Over the Week 42, the MABUX global bunker indices turned into an upward trend, primarily driven by the escalating conflict in the Middle East. The 380 HSFO index rose by 1.17 USD: from 566.49 USD/MT last week to 567.66 USD/MT.

MABUX

The VLSFO index, in turn, added 10.08 USD (677.39 USD/MT versus 667.31 USD/MT last week). The MGO index increased by 14.73 USD (from 981.98 USD/MT last week to 996.71 USD/MT, being at the 1000 USD mark.) 

Credit: Mabux

Global Scrubber Spread 

Global Scrubber Spread – the price difference between 380 HSFO and VLSFO – continued to widen: plus $8.91 ($109.73 versus $100.82 last week) . It remained consistently above the $100.00 mark, which is the SS breakeven point. The weekly average also surged by $10.69. In Rotterdam, SS Spread saw a growth of $8.00 (from $75.00 last week to $83.00) and the average rose by $6.00. Singapore observed a $10.00 increase in the price difference of 380 HSFO/VLSFO, with the weekly average widening by $14.00. Due to high volatility in the fuel market, we expect that the SS Spread may continue to grow moderately in the upcoming week.

Credit: Mabux

Gas prices have soared over recent days, with geopolitical volatility rattling spot markets and escalating fears of supply shortages this winter.

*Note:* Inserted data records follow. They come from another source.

(** * Protocol pipeline of the MCP server: a shallow embedding and its properties

    The Python sources under [mcp_server/app] are embedded function by
    function.  Every definition carries the name of the Python function it
    translates.  Conventions of the embedding:

    - a Python exception is a value of [exn]; a computation that may raise
      returns [res A];
    - JSON-like Python objects are values of [value]; a [dict] with string
      keys is a [gmap string value];
    - a Python [float] is the rational it denotes, an infinity or NaN
      ([pyfloat]); comparisons follow IEEE 754 (every comparison with NaN
      is false).  Rounding and overflow are not modelled: the arithmetic
      on rationals is exact;
    - collaborators that live outside the repository (the LLM endpoint, the
      [json] module, the clock) are section variables, so every theorem
      holds for all of their behaviours. *)

From Stdlib Require Import ZArith QArith String Ascii List Permutation Sorted.
From stdpp Require Import base option gmap strings pretty.
Import ListNotations.

Set Warnings "-register-all".
#[local] Open Scope string_scope.
#[local] Open Scope Z_scope.
#[local] Open Scope list_scope.

(** ** Python values, exceptions and the operations the sources use *)

Module Py.

Inductive exn : Type :=
| TypeError
| KeyError
| IndexError
| AttributeError
| NameError
| ValueError
| ZeroDivisionError
| JSONDecodeError
| BackendError (msg : string).

Inductive res (A : Type) : Type :=
| Ok (a : A)
| Raise (e : exn).

Arguments Ok {A} a.
Arguments Raise {A} e.

(** Sequencing: an exception raised by [m] skips the continuation. *)
Definition bind {A B : Type} (m : res A) (k : A -> res B) : res B :=
  match m with
  | Ok a => k a
  | Raise e => Raise e
  end.

Declare Scope py_scope.
Delimit Scope py_scope with py.
Notation "x <- m ;; k" := (bind m (fun x => k))
  (at level 100, m at next level, right associativity) : py_scope.
#[local] Open Scope py_scope.

(** [try: body except Exception as e: handler e] *)
Definition try_except {A : Type} (body : res A) (handler : exn -> res A) : res A :=
  match body with
  | Ok a => Ok a
  | Raise e => handler e
  end.

(** A Python float: a rational, [inf] or [-inf], or NaN. *)
Inductive pyfloat : Type :=
| Finite (q : Q)
| Inf (positive : bool)
| NaN.

Coercion Finite : Q >-> pyfloat.

Definition Qlt_bool (a b : Q) : bool := negb (Qle_bool b a).

(** [a < b] and [a <= b]: false as soon as an operand is NaN. *)
Definition float_lt (a b : pyfloat) : bool :=
  match a, b with
  | Finite x, Finite y => Qlt_bool x y
  | Finite _, Inf positive => positive
  | Inf positive, Finite _ => negb positive
  | Inf p, Inf p' => negb p && p'
  | _, _ => false
  end.

Definition float_le (a b : pyfloat) : bool :=
  match a, b with
  | Finite x, Finite y => Qle_bool x y
  | Finite _, Inf positive => positive
  | Inf positive, Finite _ => negb positive
  | Inf p, Inf p' => negb p || p'
  | _, _ => false
  end.

Definition is_nan (a : pyfloat) : bool :=
  match a with NaN => true | _ => false end.

(** [a + b], [a * n] for an integer [n], and [a / n] for an integer [n]
    other than 0. *)
Definition float_add (a b : pyfloat) : pyfloat :=
  match a, b with
  | Finite x, Finite y => Finite (x + y)
  | Finite _, Inf p | Inf p, Finite _ => Inf p
  | Inf p, Inf p' => if Bool.eqb p p' then Inf p else NaN
  | _, _ => NaN
  end.

Definition float_mul (a : pyfloat) (n : Z) : pyfloat :=
  match a with
  | Finite x => Finite (x * inject_Z n)
  | Inf p => if n =? 0 then NaN else Inf (if 0 <? n then p else negb p)
  | NaN => NaN
  end.

Definition float_div (a : pyfloat) (n : Z) : pyfloat :=
  match a with
  | Finite x => Finite (x / inject_Z n)
  | Inf p => Inf (if 0 <? n then p else negb p)
  | NaN => NaN
  end.

Inductive value : Type :=
| VNone
| VBool (b : bool)
| VInt (z : Z)
| VFloat (x : pyfloat)
| VStr (s : string)
| VList (l : list value)
| VDict (d : gmap string value).

Abbreviation dict := (gmap string value).

(** [bool(v)] *)
Definition truthy (v : value) : bool :=
  match v with
  | VNone => false
  | VBool b => b
  | VInt z => negb (z =? 0)
  | VFloat (Finite q) => negb (Qeq_bool q 0)
  | VFloat _ => true
  | VStr s => negb (String.eqb s EmptyString)
  | VList l => match l with [] => false | _ :: _ => true end
  | VDict d => match map_to_list d with [] => false | _ :: _ => true end
  end.

(** [d.get(k, dflt)] and [d.get(k)] *)
Definition get_or (d : dict) (k : string) (dflt : value) : value :=
  default dflt (d !! k).

Definition get (d : dict) (k : string) : value := get_or d k VNone.

(** [v.get(k, dflt)] on an arbitrary object: only a dict has the method. *)
Definition obj_get (v : value) (k : string) (dflt : value) : res value :=
  match v with
  | VDict d => Ok (get_or d k dflt)
  | _ => Raise AttributeError
  end.

(** The number a value is in an arithmetic comparison: a [bool], an
    [int] or a [float]. *)
Definition number_of (v : value) : option pyfloat :=
  match v with
  | VBool b => Some (Finite (if b then 1%Q else 0%Q))
  | VInt z => Some (Finite (inject_Z z))
  | VFloat x => Some x
  | _ => None
  end.

(** The rational a value denotes: a number other than an infinity and
    NaN. *)
Definition num (v : value) : option Q :=
  match v with
  | VBool b => Some (if b then 1%Q else 0%Q)
  | VInt z => Some (inject_Z z)
  | VFloat (Finite q) => Some q
  | _ => None
  end.

(** [a >= b] and [a < b] with a number on the left; a right operand that
    is not a number raises [TypeError]. *)
Definition ge (a : pyfloat) (b : value) : res bool :=
  match number_of b with
  | Some y => Ok (float_le y a)
  | None => Raise TypeError
  end.

Definition lt (a : pyfloat) (b : value) : res bool :=
  match number_of b with
  | Some y => Ok (float_lt a y)
  | None => Raise TypeError
  end.

(** Comparisons between two objects: both must be numbers. *)
Definition cmp (op : pyfloat -> pyfloat -> bool) (a b : value) : res bool :=
  match number_of a, number_of b with
  | Some x, Some y => Ok (op x y)
  | _, _ => Raise TypeError
  end.

(** [max(a, b)] keeps [a] unless [b > a]; [min(a, b)] keeps [a] unless
    [b < a]. *)
Definition max2 (a b : value) : res value :=
  gt <- cmp (fun x y => float_lt y x) b a ;; Ok (if gt then b else a).

Definition min2 (a b : value) : res value :=
  lt <- cmp float_lt b a ;; Ok (if lt then b else a).

Definition float_max2 (a b : pyfloat) : pyfloat := if float_lt a b then b else a.

(** Substring test [needle in haystack] on strings. *)
Fixpoint is_prefix (p s : string) : bool :=
  match p, s with
  | EmptyString, _ => true
  | String a p', String b s' => Ascii.eqb a b && is_prefix p' s'
  | String _ _, EmptyString => false
  end.

Fixpoint contains (needle haystack : string) : bool :=
  is_prefix needle haystack ||
  match haystack with
  | EmptyString => false
  | String _ h' => contains needle h'
  end.

Definition is_str (k : string) (v : value) : bool :=
  match v with VStr s => String.eqb s k | _ => false end.

(** [k in v] for a string [k]: key of a dict, element of a list,
    substring of a string; other objects are not containers. *)
Definition str_in (k : string) (v : value) : res bool :=
  match v with
  | VDict d => Ok (bool_decide (is_Some (d !! k)))
  | VList l => Ok (existsb (is_str k) l)
  | VStr s => Ok (contains k s)
  | _ => Raise TypeError
  end.

(** Number of characters; the model counts bytes, which agrees with
    Python on ASCII text. *)
Definition str_len (s : string) : Z := Z.of_nat (String.length s).

(** [len(v)] *)
Definition len (v : value) : res Z :=
  match v with
  | VStr s => Ok (str_len s)
  | VList l => Ok (Z.of_nat (length l))
  | VDict d => Ok (Z.of_nat (size d))
  | _ => Raise TypeError
  end.

(** [v[0]] *)
Definition item0 (v : value) : res value :=
  match v with
  | VList (x :: _) => Ok x
  | VList [] => Raise IndexError
  | VStr (String a _) => Ok (VStr (String a EmptyString))
  | VStr EmptyString => Raise IndexError
  | VDict _ => Raise KeyError
  | _ => Raise TypeError
  end.

(** [v[k]] for a string [k] *)
Definition item (v : value) (k : string) : res value :=
  match v with
  | VDict d => match d !! k with Some x => Ok x | None => Raise KeyError end
  | _ => Raise TypeError
  end.

Fixpoint chars (s : string) : list value :=
  match s with
  | EmptyString => []
  | String a s' => VStr (String a EmptyString) :: chars s'
  end.

(** The elements [for x in v] visits.  A dict yields its keys; Python
    visits them in insertion order, the model in the order of the map. *)
Definition iter (v : value) : res (list value) :=
  match v with
  | VList l => Ok l
  | VStr s => Ok (chars s)
  | VDict d => Ok (map (fun kv => VStr (fst kv)) (map_to_list d))
  | _ => Raise TypeError
  end.

(** The newline character. *)
Definition nl : string := String (ascii_of_nat 10) EmptyString.

Fixpoint join (sep : string) (l : list string) : string :=
  match l with
  | [] => EmptyString
  | [x] => x
  | x :: rest => (x ++ sep ++ join sep rest)%string
  end.

Fixpoint all_str (l : list value) : res (list string) :=
  match l with
  | [] => Ok []
  | VStr s :: rest => ss <- all_str rest ;; Ok (s :: ss)
  | _ :: _ => Raise TypeError
  end.

(** [sep.join(v)]: every element must be a string. *)
Definition str_join (sep : string) (v : value) : res string :=
  xs <- iter v ;; ss <- all_str xs ;; Ok (join sep ss).

(** [s.split(sep)] for a non-empty separator: [skip] counts the
    characters of a separator occurrence still to be passed over, [cur] is
    the piece being read. *)
Fixpoint split_from (sep : string) (skip : nat) (cur s : string) : list string :=
  match s with
  | EmptyString => [cur]
  | String a s' =>
      match skip with
      | S n => split_from sep n cur s'
      | O =>
          if is_prefix sep s
          then cur :: split_from sep (String.length sep - 1) EmptyString s'
          else split_from sep O (cur ++ String a EmptyString)%string s'
      end
  end.

Definition split (sep s : string) : list string := split_from sep O EmptyString s.

(** [v == s] for a string literal [s]. *)
Definition eq_str (v : value) (s : string) : bool := is_str s v.

(** [s.lower()] on ASCII text: the letters [A] to [Z] are folded, every
    other character is kept ([str.lower] folds letters outside ASCII as
    well; the names the program looks for are ASCII). *)
Definition lower_ascii (a : ascii) : ascii :=
  let n := nat_of_ascii a in
  if (Nat.leb 65 n && Nat.leb n 90)%bool then ascii_of_nat (n + 32) else a.

Fixpoint lower (s : string) : string :=
  match s with
  | EmptyString => EmptyString
  | String a s' => String (lower_ascii a) (lower s')
  end.

(** A stand-in for [str(v)] in the scenarios below: exact on strings. *)
Definition plain_str (v : value) : string :=
  match v with VStr s => s | _ => EmptyString end.

End Py.

Import Py.
#[local] Open Scope py_scope.

(** ** protocols/knowledge.py: KnowledgeAccessProtocol *)

Module Knowledge.

(** One entry of [relevant_info]: [{"content", "score", "source"}]; the
    score is a number. *)
Record info : Type := Info {
  content : string;
  score : pyfloat;
  source : string
}.

(** The knowledge context [{"relevant_info", "sources", "confidence"}]. *)
Record KnowledgeContext : Type := {
  relevant_info : list info;
  sources : list string;
  confidence : pyfloat
}.

Definition empty_context : KnowledgeContext :=
  {| relevant_info := []; sources := []; confidence := 0%Q |}.

(** A hit of the vector store and a hit of the external search provider,
    as [_perform_vector_search] and [_perform_external_search] read them. *)
Record vector_result : Type := {
  vr_content : string;
  vr_score : pyfloat;
  vr_metadata_source : option string
}.

Record search_result : Type := {
  sr_content : string;
  sr_score : option pyfloat;
  sr_source : string
}.

(** Calls made to the two search collaborators, in program order. *)
Inductive call : Type :=
| VectorSearch (query : string) (limit threshold : value)
| ExternalSearch (query : string) (limit : value).

(** [_should_perform_external_search] *)
Definition _should_perform_external_search
  (knowledge_context : KnowledgeContext) (context : dict) : res bool :=
  if truthy (get_or context "always_search_external" (VBool false)) then Ok true
  else
    enough <- ge (confidence knowledge_context)
                 (get_or context "sufficient_confidence" (VFloat (85 # 100))) ;;
    if enough then Ok false
    else
      few <- lt (inject_Z (Z.of_nat (length (relevant_info knowledge_context))))
                (get_or context "min_relevant_info" (VInt 2)) ;;
      if few then Ok true
      else Ok true.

Hamas’ attack on Israel has introduced fresh uncertainty into markets, with the country closing its Tamar gas field in the Mediterranean. There are also fears of sabotage in Europe, after a leak was identified on a 77km-long Baltic Sea gas pipeline between Finland and Estonia.

The price of LNG as bunker fuel in the port of Sines (Portugal) increased sharply and reached 1018 USD/MT on October 17 (plus 157 USD compared to the previous week). The difference in price between LNG and conventional fuel on October 17 was again in favor of MGO for the first time since July 11, 2023: 41 USD versus 112 USD in favor of LNG a week earlier: MGO LS was quoted that day in the port of Sines at 977 USD/MT.

MDI index

During the 42nd week, the MDI index (the ratio of market bunker prices (MABUX MBP Index) vs. the digital bunker benchmark MABUX (MABUX DBP Index)) recorded the following trends in four selected ports: Rotterdam, Singapore, Fujairah and Houston:

HSFO segment

In the 380 HSFO segment, all four ports were undervalued. Average weekly underpricing increased by 4 points in Rotterdam, but decreased by 4 points in Fujairah and 7 points in Houston. The MDI index in Singapore remained unchanged. In Fujairah, fuel underpricing level continued to exceed the $100.00 mark.

VLSFO segment

In the VLSFO segment, according to the MDI, Singapore shifted into the overcharge zone, with its weekly average increased by 12 points. In the other three ports, VLSFO remained undervalued. Average levels of undervaluation fell by 1 point in Rotterdam, 6 points in Fujairah and 9 points in Houston.

MGO LS segment

In the MGO LS segment, the average undercharge premium showed an increase in Rotterdam by 11 points and in Houston by 12 points, but decreased in Singapore by 8 points and in Fujairah also by 8 points. In Fujairah, fuel underpricing has dropped below the $100.00 mark.

Shipping Emissions

In the recent review, the United Nations Conference on Trade and Development (UNCTAD) issued a warning regarding carbon dioxide emissions statistics for 2012 and 2022 within the context of the 33 primary flags of registration.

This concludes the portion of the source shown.